School's out, which made it easy for me to arrange a trip Back East for Mother's Day. Trips like this are expensive, but I had plenty of frequent flier miles piled up through credit cards and the like (not, heaven forbid, from airline flying).
The first leg was on what is still called a "regional airline," despite a route map that includes Oregon and Florida. They're the kind who have been hiring very low time pilots. Rumor has it that some are hiring pilots who do not even have enough flight time for a commercial certificate, with the plan to give them the flight time before they send them out on the line. A cold shiver just passed through me, but I doubt that a ghost inhabits my parents' new apartment building...
In fact, it is nearly impossible to hang on to a flight instructor, and I get regular job solicitations in the mail. (These aren't personal; they just buy the list of CFIs and send them out. Well, one was kind of personal in that it included a picture of their very attractive office manager, kind of an implicit hint that successful candidates might get to date her.) The flight schools I know are populated with CFIs who have 400 hours total time and only need a few more minutes to get that regional job. Don't get me wrong: I once had 400 hours total time, too; looking back, I was not ready to fly a jet then. In the meantime, I have spent a lot of time training 1200 hour pilots to fly small twins under instrument conditions, and finding that many of them were not up to the task.

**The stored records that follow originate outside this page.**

(* ===== verification/Dominance.v ===== *)
(** What the dominator analysis of otter-jit/src/ir/dom.rs promises its clients,
    in terms of the routes of the graph: [dominates] and [immediate_dominator]
    are exact, the frontier is the frontier of the definition, and the
    self-checks accept both results. *)

From stdpp Require Import relations.
From S2P Require Import Prelude Slices Cfg CfgProps Dom RpoProps DomTheory DomProps.
#[local] Set Warnings "-clear-no-such-hyp".

(** A route from an analysis root along the selected edges, its last block first. *)
Inductive route (g : ControlFlowGraph) (edges : EdgeSelection) : BlockId -> list BlockId -> Prop :=
| route_root r : r ∈ analysis_roots g edges -> route g edges r [r]
| route_step u x l : route g edges u l -> sel_edge g edges u x -> route g edges x (x :: l).

(** [a] is on every route to [b]. *)
Definition dominator (g : ControlFlowGraph) (edges : EdgeSelection) (a b : BlockId) : Prop :=
  forall l, route g edges b l -> a ∈ l.

Section Facts.
Context {E : Type} (g : ControlFlowGraph) (Hwf : cfg_wf g) (edges : EdgeSelection).
#[local] Abbreviation n := (length (blocks g)).
#[local] Abbreviation V := (virtual_root g).
Context (order : list nat) (Hnd : NoDup order) (Hall : forall x, x ∈ order <-> x < n).
Context (parents : list (option nat)) (f : nat -> option nat) (num : nat -> nat).
Context (Ht : tree_of (E := E) g edges order parents f num).
#[local] Abbreviation bpx := (bp (E := E) g edges).
#[local] Abbreviation t := (mkDomTree parents order edges).

(** ** Routes and paths *)

Lemma route_path x l : route g edges x l -> path V bpx order x (l ++ [V]).
Proof.
  induction 1 as [r Hr|u x l _ IH Hux].
  - pose proof (root_lt g Hwf edges r Hr) as Hlt. apply (path_step V bpx order r V [V]); [constructor|by apply Hall|].
    apply (bp_spec g Hwf edges r Hlt). by right.
  - destruct (sel_edge_lt g Hwf edges u x Hux) as [_ Hx]. apply (path_step V bpx order x u); [done|by apply Hall|].
    apply (bp_spec g Hwf edges x Hx). by left.
Qed.

Lemma path_route x l : path V bpx order x l -> x < n -> exists l', l = l' ++ [V] /\ route g edges x l'.
Proof.
  induction 1 as [|x u l Hp IH Hxo Hu]; intros Hx.
  - unfold virtual_root in Hx. lia.
  - apply (bp_spec g Hwf edges x Hx) in Hu as [Hu|[-> Hr]].
    + destruct IH as (l' & -> & Hl'); [by destruct (sel_edge_lt g Hwf edges u x Hu)|].
      exists (x :: l'). split; [done|]. by apply (route_step g edges u).
    + exists [x]. split; [|by constructor]. inversion Hp as [|? ? ? ? HV]; subst; [done|].
      apply Hall in HV. unfold virtual_root in HV. lia.
Qed.

Lemma route_lt x l : route g edges x l -> forall y, y ∈ l -> y < n.
Proof.
  induction 1 as [r Hr|u x l _ IH Hux]; intros y Hy.
  - apply list_elem_of_singleton in Hy as ->. by apply (root_lt g Hwf edges).
  - apply elem_of_cons in Hy as [-> |Hy]; [by destruct (sel_edge_lt g Hwf edges u x Hux)|auto].
Qed.

Lemma route_exists x : x < n -> exists l, route g edges x l.
Proof.
  intros Hx. destruct (reachable_from_roots g Hwf edges x Hx) as (r & Hr & Hrx).
  assert (H : exists l, route g edges r l) by (exists [r]; by constructor). clear Hr. revert H.
  induction Hrx as [|a b c Hab _ IH]; [done|]. intros [l Hl]. apply IH; [by destruct (sel_edge_lt g Hwf edges a b Hab)|].
  exists (b :: l). by apply (route_step g edges a).
Qed.

Lemma dominator_anc a b : b < n -> dominator g edges a b <-> a <> V /\ anc V f b a.
Proof.
  intros Hb. rewrite (to_exact _ _ _ _ _ _ Ht b a Hb). split.
  - intros H. split.
    + intros ->. destruct (route_exists b Hb) as [l Hl]. pose proof (route_lt b l Hl V (H l Hl)).
      unfold virtual_root in *. lia.
    + intros l Hl. destruct (path_route b l Hl Hb) as (l' & -> & Hl'). apply elem_of_app. left. by apply H.
  - intros [HaV H] l Hl. specialize (H _ (route_path b l Hl)).
    by apply elem_of_app in H as [?| ->%list_elem_of_singleton].
Qed.

(** ** The tree *)

Lemma V_eq : V = n. Proof. done. Qed.

Lemma parent_node x d : x < n -> f x = Some d -> d = V \/ d < n.
Proof.
  intros Hx Hd. destruct (cl_up _ _ _ _ (to_climbs _ _ _ _ _ _ Ht) x d ltac:(rewrite V_eq; lia) Hd) as (_ & _ & Hk).
  apply (climbs_node _ _ _ _ (to_climbs _ _ _ _ _ _ Ht)) in Hk as [-> |Hk]%elem_of_cons; [by left|right; by apply Hall].
Qed.

Lemma parent_above x d : x < n -> f x = Some d -> num x < num d.
Proof.
  intros Hx Hd. by destruct (cl_up _ _ _ _ (to_climbs _ _ _ _ _ _ Ht) x d ltac:(rewrite V_eq; lia) Hd) as (_ & ? & _).
Qed.

Lemma anc_parent x d y : x < n -> f x = Some d -> anc V f x y <-> y = x \/ anc V f d y.
Proof. intros Hx. apply anc_step. rewrite V_eq. lia. Qed.

Lemma anc_not_below x d : x < n -> f x = Some d -> ~ anc V f d x.
Proof.
  intros Hx Hd Ha. pose proof (parent_above x d Hx Hd).
  destruct (anc_pn _ _ _ _ (to_climbs _ _ _ _ _ _ Ht) d x Ha) as [->|]; lia.
Qed.

Lemma num_lt x : x < n -> num x < n.
Proof.
  intros Hx. pose proof (nb_top _ _ _ _ (to_numbered _ _ _ _ _ _ Ht) x (proj2 (Hall x) Hx)) as H.
  by rewrite (to_top _ _ _ _ _ _ Ht) in H.
Qed.

(** A block of the tree, with [None] for the virtual root. *)
Definition opt (x : nat) : option nat := if x =? V then None else Some x.

Lemma opt_inj x y : opt x = opt y -> x = y.
Proof. unfold opt. destruct (Nat.eqb_spec x V), (Nat.eqb_spec y V); congruence. Qed.

Lemma parent_lookup {F} x : x < n -> exists d, f x = Some d /\ immediate_dominator (E := F) t x = Ok (opt d).
Proof.
  intros Hx. destruct (to_parent _ _ _ _ _ _ Ht x Hx) as (d & Hd & Hp). exists d. split; [done|].
  by apply index_lookup.
Qed.

Lemma opt_block d : d = V \/ d < n -> (opt d = None /\ d = V) \/ (opt d = Some d /\ d < n).
Proof.
  unfold opt. intros [-> |Hd]; [left; by rewrite Nat.eqb_refl|]. right.
  destruct (Nat.eqb_spec d V) as [-> |]; [rewrite V_eq in Hd; lia|done].
Qed.

Lemma dominates_loop_spec {F} fuel a b : b < n -> n - num b < fuel ->
  exists r, dominates_loop (E := F) t fuel a b = Ok r /\ (r = true <-> a <> V /\ anc V f b a).
Proof.
  revert b. induction fuel as [|fuel IH]; intros b Hb Hf; [lia|]. cbn [dominates_loop].
  destruct (Nat.eqb_spec a b) as [-> |Hne].
  { exists true. split; [done|]. split; [|done]. intros _. split; [rewrite V_eq; lia|constructor]. }
  destruct (parent_lookup (F := F) b Hb) as (d & Hd & ->). cbn [rbind].
  setoid_rewrite (anc_parent b d a Hb Hd).
  destruct (opt_block d (parent_node b d Hb Hd)) as [[-> ->]|[-> Hdn]].
  - exists false. split; [done|]. split; [done|]. intros [HaV [?|Ha]]; [done|]. by apply anc_V in Ha.
  - destruct (IH d Hdn) as (r & -> & Hr).
    { pose proof (parent_above b d Hb Hd). pose proof (num_lt d Hdn). lia. }
    exists r. split; [done|]. rewrite Hr. naive_solver.
Qed.

Lemma dominates_anc {F} a b : b < n ->
  exists r, dominates (E := F) t a b = Ok r /\ (r = true <-> a <> V /\ anc V f b a).
Proof.
  intros Hb. apply dominates_loop_spec; [done|]. cbn [Dom.idom]. rewrite (to_len _ _ _ _ _ _ Ht). lia.
Qed.

Lemma dominates_spec {F} a b : b < n ->
  exists r, dominates (E := F) t a b = Ok r /\ (r = true <-> dominator g edges a b).
Proof.
  intros Hb. destruct (dominates_anc (F := F) a b Hb) as (r & -> & Hr). exists r. by rewrite Hr, dominator_anc.
Qed.

Lemma immediate_dominator_spec {F} b : b < n ->
  exists p, immediate_dominator (E := F) t b = Ok p /\
  match p with
  | Some d => d <> b /\ dominator g edges d b /\ forall a, a <> b -> dominator g edges a b -> dominator g edges a d
  | None => forall a, dominator g edges a b -> a = b
  end.
Proof.
  intros Hb. destruct (parent_lookup (F := F) b Hb) as (d & Hd & ->). exists (opt d). split; [done|].
  assert (Hdom : forall a, dominator g edges a b <-> a <> V /\ (a = b \/ anc V f d a)).
  { intros a. by rewrite dominator_anc, (anc_parent b d a Hb Hd). }
  destruct (opt_block d (parent_node b d Hb Hd)) as [[-> ->]|[-> Hdn]].
  - intros a. rewrite Hdom. intros [HaV [?|Ha]]; [done|]. by apply anc_V in Ha.
  - setoid_rewrite Hdom. setoid_rewrite (dominator_anc _ d Hdn). split_and!.
    + intros ->. pose proof (parent_above b b Hb Hd). lia.
    + rewrite V_eq. lia.
    + right. constructor.
    + naive_solver.
Qed.

(** ** The frontier *)

Definition in_frontier (df : list (list nat)) (y z : nat) : Prop := exists l, df !! y = Some l /\ z ∈ l.

Lemma in_frontier_insert df x l b y z : df !! x = Some l ->
  in_frontier (<[x := l ++ [b]]> df) y z <-> in_frontier df y z \/ (z = b /\ y = x).
Proof.
  intros Hx. unfold in_frontier. destruct (decide (y = x)) as [->|Hne].
  - rewrite list_lookup_insert_eq by (by eapply lookup_lt_Some). setoid_rewrite Hx. split.
    + intros (l' & [= <-] & [Hz| ->%list_elem_of_singleton]%elem_of_app); [left; eauto|by right].
    + intros [(l' & [= <-] & Hz)|[-> _]]; eexists; (split; [done|set_solver]).
  - rewrite list_lookup_insert_ne by done. naive_solver.
Qed.

Lemma node_lt x : f x <> None -> x = V \/ x < n.
Proof.
  intros Hx. apply (climbs_node _ _ _ _ (to_climbs _ _ _ _ _ _ Ht)) in Hx as [-> |Hx]%elem_of_cons; [by left|right; by apply Hall].
Qed.

(** The runner adds the block to the frontiers of the ancestors of its start that
    are strictly below the stop. *)
Lemma runner_spec {F} fuel s b x df : length df = n -> x = V \/ x < n -> anc V f x s -> n - num x < fuel ->
  exists df', runner_loop (E := F) t fuel (opt s) b (opt x) df = Ok df' /\ length df' = n
  /\ forall y z, in_frontier df' y z <-> in_frontier df y z \/ (z = b /\ anc V f x y /\ ~ anc V f s y).
Proof.
  revert x df. induction fuel as [|fuel IH]; intros x df Hlen Hx Ha Hf; [lia|]. cbn [runner_loop].
  case_bool_decide as Heq.
  { apply opt_inj in Heq as ->. exists df. split_and!; [done|done|]. naive_solver. }
  destruct (opt_block x Hx) as [[_ ->]|[-> Hxn]].
  { apply anc_V in Ha as ->. done. }
  destruct (lookup_lt_is_Some_2 df x) as [l Hl]; [lia|]. rewrite (index_lookup _ _ _ Hl). cbn [rbind].
  rewrite set_index_Ok by lia. cbn [rbind].
  destruct (parent_lookup (F := F) x Hxn) as (d & Hd & ->). cbn [rbind].
  assert (Hds : anc V f d s).
  { apply (anc_parent x d s Hxn Hd) in Ha as [-> |]; [|done]. by destruct Heq. }
  destruct (IH d (<[x := l ++ [b]]> df)) as (df' & -> & Hlen' & Hdf').
  - by rewrite length_insert.
  - by apply (parent_node x d).
  - done.
  - pose proof (parent_above x d Hxn Hd). destruct (parent_node x d Hxn Hd) as [-> |Hdn].
    + rewrite (to_top _ _ _ _ _ _ Ht) in *. lia.
    + pose proof (num_lt d Hdn). lia.
  - exists df'. split_and!; [done|done|]. intros y z. rewrite Hdf', (in_frontier_insert df x l b y z Hl), (anc_parent x d y Hxn Hd).
    assert (Hsx : ~ anc V f s x).
    { intros Hsx. apply (anc_not_below x d Hxn Hd). by etrans. }
    naive_solver.
Qed.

I called home from the gate to chat with the wife and kids. Sometimes it feels like I chat with them more when I am on the road than when I am at home, all of us being typically busy 2008ers. I mentioned that I had seen the flight crew walk out to the airplane, and expressed relief that none of the pilots from my former company were flying.
But I was wrong; the FA announcement included a familiar name. I growled to myself, since I had not thought much of his knowledge level when I had flown with him (in fact, I had to take over the radios while on approach into a Class B airport, which should not have been a problem for a CFII). But the regionals invest a lot in training and are supposed to be washing a lot of people out, so I stayed in my seat (maybe I did it for my mother). The airplane handling was a little rough: we were uncoordinated on the turn to base, and we were both above and below the glide slope on the approach, so I figured that the pilot with lesser experience was flying.
Of course, every time I criticize an approach the guy greases it on.
I stopped to chat after the flight, the FA stepping aside when I called him by name. He had put on some weight, which is why I hadn't recognized him, and said he was having fun flying. I figure that if he made it through training he must be OK. I hope.
Which brings me to James Fallows' recent article
in The Atlantic
, the innovative VLJ
operator in the southeast. Dayjet
has assembled a bunch of software innovators, including mathematicians, who have refined the business model to bring the cost of jet charter into the affordable range. I am all in favor of this: one of my worries about aviation is the general unwillingness to make explicit models and test them before launching, the unwillingness to calculate
. This tradition goes back to 17th
Century sea captains, with James Cook being the notable exception, and it is good to try to reverse it.
But I think they have left something out of the model: where are they going to get pilots with the skill and experience to fly jets, albeit small ones, on a tight schedule in demanding weather? Pilots are not getting experience through flight instruction, and even those who have the hours have no experience with things like weather radar or how to plan an efficient trip (what I call "synoptic planning"). The simulator centers concentrate on the important skill of getting the airplane safely on the ground when something breaks, but ignore daily operations, where small improvements in efficiency make a big difference in profitability.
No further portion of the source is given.